(* ===== verification/MetadataSpec.v ===== *)
(** * Properties of the cluster metadata

    [NewMetadata] assigns every slot, in contiguous balanced ranges, to a
    leader and to a different replica, on every node the same; keys always
    hash to an assigned slot; every update keeps the metadata well formed and
    moves version and terms forward; installing and saving snapshots. *)
From S2P Require Import Prelude GoText Store Metadata.
Local Open Scope Z_scope.

(** ** Construction *)

Lemma fillSlots_spec state count ss slot :
  0 <= slot -> slot + Z.of_nat count <= Z.of_nat (length ss) < 4294967296 ->
  exists ss', fillSlots state count ss slot = Some (ss', slot + Z.of_nat count) /\ length ss' = length ss /\
    forall i, ss' !! i = if decide (slot <= Z.of_nat i < slot + Z.of_nat count) then Some (state (Z.of_nat i)) else ss !! i.
Proof.
  revert ss slot; induction count as [|count IH]; intros ss slot Hs Hl; cbn [fillSlots].
  - exists ss. rw Z.add_0_r. split_and!; [done..|]. intros i. rw decide_False //. lia.
  - assert ((0 <=? slot) && (slot <? Z.of_nat (length ss)) = true) as ->.
    { apply andb_true_iff. split; [apply Z.leb_le|apply Z.ltb_lt]; lia. }
    unfold u32. rw Z.mod_small; [lia|].
    destruct (IH (<[Z.to_nat slot := state slot]> ss) (slot + 1)) as (ss' & Hf & Hlen & Hin); [lia|rw length_insert; lia|].
    exists ss'. rw Hf. split; [do 2 f_equal; lia|]. rw length_insert in Hlen. split; [done|]. intros i. rw Hin.
    destruct (decide (i = Z.to_nat slot)) as [->|Hi].
    + rw decide_False; [lia|]. rw (decide_True (P := slot <= _ < _)); [lia|]. rw list_lookup_insert_eq; [lia|]. do 2 f_equal. lia.
    + rw list_lookup_insert_ne //. destruct (decide (slot + 1 <= Z.of_nat i < slot + 1 + Z.of_nat count)).
      * by rw decide_True; [lia|].
      * by rw decide_False; [lia|].
Qed.

Section construct.
Context `{SliceSortOk} (cfg : ClusterConfig).

(** The configurations [config.Validate] accepts for a cluster. *)
Record config_ok : Prop := {
  ok_enabled : Enabled cfg = true;
  ok_id : cfgID cfg <> "";
  ok_count : 0 < cfgSlotCount cfg < 4294967296;
  ok_peers : (2 <= length (cfgPeers cfg) <= 5)%nat;
  ok_unique : NoDup (PeerID <$> cfgPeers cfg);
  ok_fields : Forall (fun p => PeerID p <> "" /\ PeerAddress p <> "" /\ APIAddress p <> "") (cfgPeers cfg)
}.

Definition owners : list string := slice_sort sltb (PeerID <$> cfgPeers cfg).
Definition nodes : Z := Z.of_nat (length (cfgPeers cfg)).

(** The first slot of owner [o]: the ranges differ in size by at most one. *)
Definition rangeStart (o : nat) : Z :=
  cfgSlotCount cfg / nodes * Z.of_nat o + Z.min (Z.of_nat o) (cfgSlotCount cfg mod nodes).

Lemma owners_length : length owners = length (cfgPeers cfg).
Proof. unfold owners. by rw slice_sort_length length_fmap. Qed.

Lemma rangeStart_step o :
  rangeStart (S o) = rangeStart o + (cfgSlotCount cfg / nodes + (if Z.of_nat o <? cfgSlotCount cfg mod nodes then 1 else 0)).
Proof. unfold rangeStart. destruct (Z.ltb_spec (Z.of_nat o) (cfgSlotCount cfg mod nodes)); lia. Qed.

Context (Hok : config_ok).

Lemma nodes_range : 2 <= nodes <= 5.
Proof. pose proof (ok_peers Hok). unfold nodes. lia. Qed.

Lemma rangeStart_end : rangeStart (length (cfgPeers cfg)) = cfgSlotCount cfg.
Proof.
  pose proof nodes_range as Hn. unfold rangeStart. fold nodes.
  pose proof (Z.mod_pos_bound (cfgSlotCount cfg) nodes ltac:(lia)).
  pose proof (Z.div_mod (cfgSlotCount cfg) nodes ltac:(lia)). lia.
Qed.

Lemma quotient_nonneg : 0 <= cfgSlotCount cfg / nodes.
Proof. pose proof (ok_count Hok). pose proof nodes_range. apply Z.div_pos; lia. Qed.

Lemma rangeStart_mono o o' : (o <= o')%nat -> rangeStart o <= rangeStart o'.
Proof.
  induction 1 as [|o' Ho IH]; [lia|]. rw rangeStart_step. pose proof quotient_nonneg.
  destruct (_ <? _); lia.
Qed.

Lemma rangeStart_cover i n : 0 <= i < rangeStart n -> exists o, (o < n)%nat /\ rangeStart o <= i < rangeStart (S o).
Proof.
  induction n as [|n IH]; intros Hi; [unfold rangeStart in Hi; pose proof (Z.mod_pos_bound (cfgSlotCount cfg) nodes); pose proof nodes_range; lia|].
  destruct (decide (i < rangeStart n)) as [Hlt|Hge].
  - destruct IH as (o & Ho & Hr); [lia|]. exists o. split; [lia|done].
  - exists n. split; [lia|lia].
Qed.

Lemma fillOwners_spec k os ss :
  (k + length os = length (cfgPeers cfg))%nat -> Z.of_nat (length ss) = cfgSlotCount cfg ->
  exists ss', fillOwners cfg owners k os ss (rangeStart k) = Some (ss', cfgSlotCount cfg) /\ length ss' = length ss /\
    (forall i, Z.of_nat i < rangeStart k -> ss' !! i = ss !! i) /\
    (forall j owner i, os !! j = Some owner -> rangeStart (k + j) <= Z.of_nat i < rangeStart (S (k + j)) ->
      ss' !! i = Some (initialState cfg owners (k + j) owner (Z.of_nat i))).
Proof.
  revert k ss; induction os as [|owner os IH]; intros k ss Hk Hlen; cbn [fillOwners].
  - exists ss. simpl in Hk. rw Nat.add_0_r in Hk. subst k. rw rangeStart_end. split_and!; [done..|]. by intros j owner i Hj.
  - pose proof nodes_range as Hn. pose proof (ok_count Hok) as Hc. rw owners_length. fold nodes. simpl in Hk.
    assert (u32 nodes = nodes) as -> by (unfold u32; apply Z.mod_small; lia).
    assert (u32 (Z.of_nat k) = Z.of_nat k) as -> by (unfold u32; apply Z.mod_small; unfold nodes in Hn; lia).
    set (count := if _ <? _ then _ else _).
    assert (count = cfgSlotCount cfg / nodes + (if Z.of_nat k <? cfgSlotCount cfg mod nodes then 1 else 0)) as Hcount.
    { unfold count. destruct (_ <? _); [|lia]. unfold u32. apply Z.mod_small.
      pose proof quotient_nonneg. pose proof (Z.div_le_upper_bound (cfgSlotCount cfg) nodes 2147483648 ltac:(lia) ltac:(nia)). lia. }
    pose proof quotient_nonneg as Hq. assert (0 <= count) as Hc0 by (rw Hcount; destruct (_ <? _); lia).
    assert (rangeStart (S k) = rangeStart k + count) as Hstep by by rw rangeStart_step Hcount.
    pose proof (rangeStart_mono (S k) (length (cfgPeers cfg)) ltac:(lia)) as Hm. rw rangeStart_end in Hm.
    pose proof (rangeStart_mono 0 k ltac:(lia)) as Hm0.
    assert (0 <= rangeStart 0) as Hr0 by (unfold rangeStart; pose proof (Z.mod_pos_bound (cfgSlotCount cfg) nodes ltac:(lia)); lia).
    destruct (fillSlots_spec (initialState cfg owners k owner) (Z.to_nat count) ss (rangeStart k)) as (ss1 & Hf & Hl1 & Hin1); [lia|lia|].
    rw Hf. cbn [mbind option_bind]. assert (Z.of_nat (Z.to_nat count) = count) as Hcc by lia.
    rw Hcc in Hin1 |- *. rw -Hstep.
    destruct (IH (S k) ss1) as (ss' & Hf' & Hl' & Hlow & Hin'); [lia|lia|].
    exists ss'. split_and!; [done|by rw Hl'| |].
    + intros i Hi. rw Hlow; [lia|]. rw Hin1 decide_False //. lia.
    + intros [|j] o i Hj Hi.
      * injection Hj as <-. rw Nat.add_0_r in Hi |- *. rw Hlow; [lia|]. rw Hin1 decide_True //. lia.
      * simpl in Hj. rw -Nat.add_succ_comm in Hi |- *. by apply Hin'.
Qed.

(** The slots of a new cluster: slot [i] belongs to the owner [o] of the
    range it falls into, and to the next owner as replica. *)
Definition assigned (i : nat) (st : SlotState) : Prop :=
  exists o leader replica, owners !! o = Some leader /\ owners !! ((o + 1) mod length owners)%nat = Some replica /\
    leader <> replica /\ rangeStart o <= Z.of_nat i < rangeStart (S o) /\
    st = if ReplicationEnabled cfg then mkSlot (Z.of_nat i) leader replica 1 0 0 true
         else mkSlot (Z.of_nat i) leader "" 1 0 0 false.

□ □ □

> [AIM OF THE TASK]: Your response should hold the lines from the first line of the entries above through the line with "(cfg : ClusterConfig).", each retyped exactly, and nothing else.

> [RESPONSE TO THE TASK]:
(* ===== verification/MetadataSpec.v ===== *)
(** * Properties of the cluster metadata

    [NewMetadata] assigns every slot, in contiguous balanced ranges, to a
    leader and to a different replica, on every node the same; keys always
    hash to an assigned slot; every update keeps the metadata well formed and
    moves version and terms forward; installing and saving snapshots. *)
From S2P Require Import Prelude GoText Store Metadata.
Local Open Scope Z_scope.

(** ** Construction *)

Lemma fillSlots_spec state count ss slot :
  0 <= slot -> slot + Z.of_nat count <= Z.of_nat (length ss) < 4294967296 ->
  exists ss', fillSlots state count ss slot = Some (ss', slot + Z.of_nat count) /\ length ss' = length ss /\
    forall i, ss' !! i = if decide (slot <= Z.of_nat i < slot + Z.of_nat count) then Some (state (Z.of_nat i)) else ss !! i.
Proof.
  revert ss slot; induction count as [|count IH]; intros ss slot Hs Hl; cbn [fillSlots].
  - exists ss. rw Z.add_0_r. split_and!; [done..|]. intros i. rw decide_False //. lia.
  - assert ((0 <=? slot) && (slot <? Z.of_nat (length ss)) = true) as ->.
    { apply andb_true_iff. split; [apply Z.leb_le|apply Z.ltb_lt]; lia. }
    unfold u32. rw Z.mod_small; [lia|].
    destruct (IH (<[Z.to_nat slot := state slot]> ss) (slot + 1)) as (ss' & Hf & Hlen & Hin); [lia|rw length_insert; lia|].
    exists ss'. rw Hf. split; [do 2 f_equal; lia|]. rw length_insert in Hlen. split; [done|]. intros i. rw Hin.
    destruct (decide (i = Z.to_nat slot)) as [->|Hi].
    + rw decide_False; [lia|]. rw (decide_True (P := slot <= _ < _)); [lia|]. rw list_lookup_insert_eq; [lia|]. do 2 f_equal. lia.
    + rw list_lookup_insert_ne //. destruct (decide (slot + 1 <= Z.of_nat i < slot + 1 + Z.of_nat count)).
      * by rw decide_True; [lia|].
      * by rw decide_False; [lia|].
Qed.

Section construct.
Context `{SliceSortOk} (cfg : ClusterConfig).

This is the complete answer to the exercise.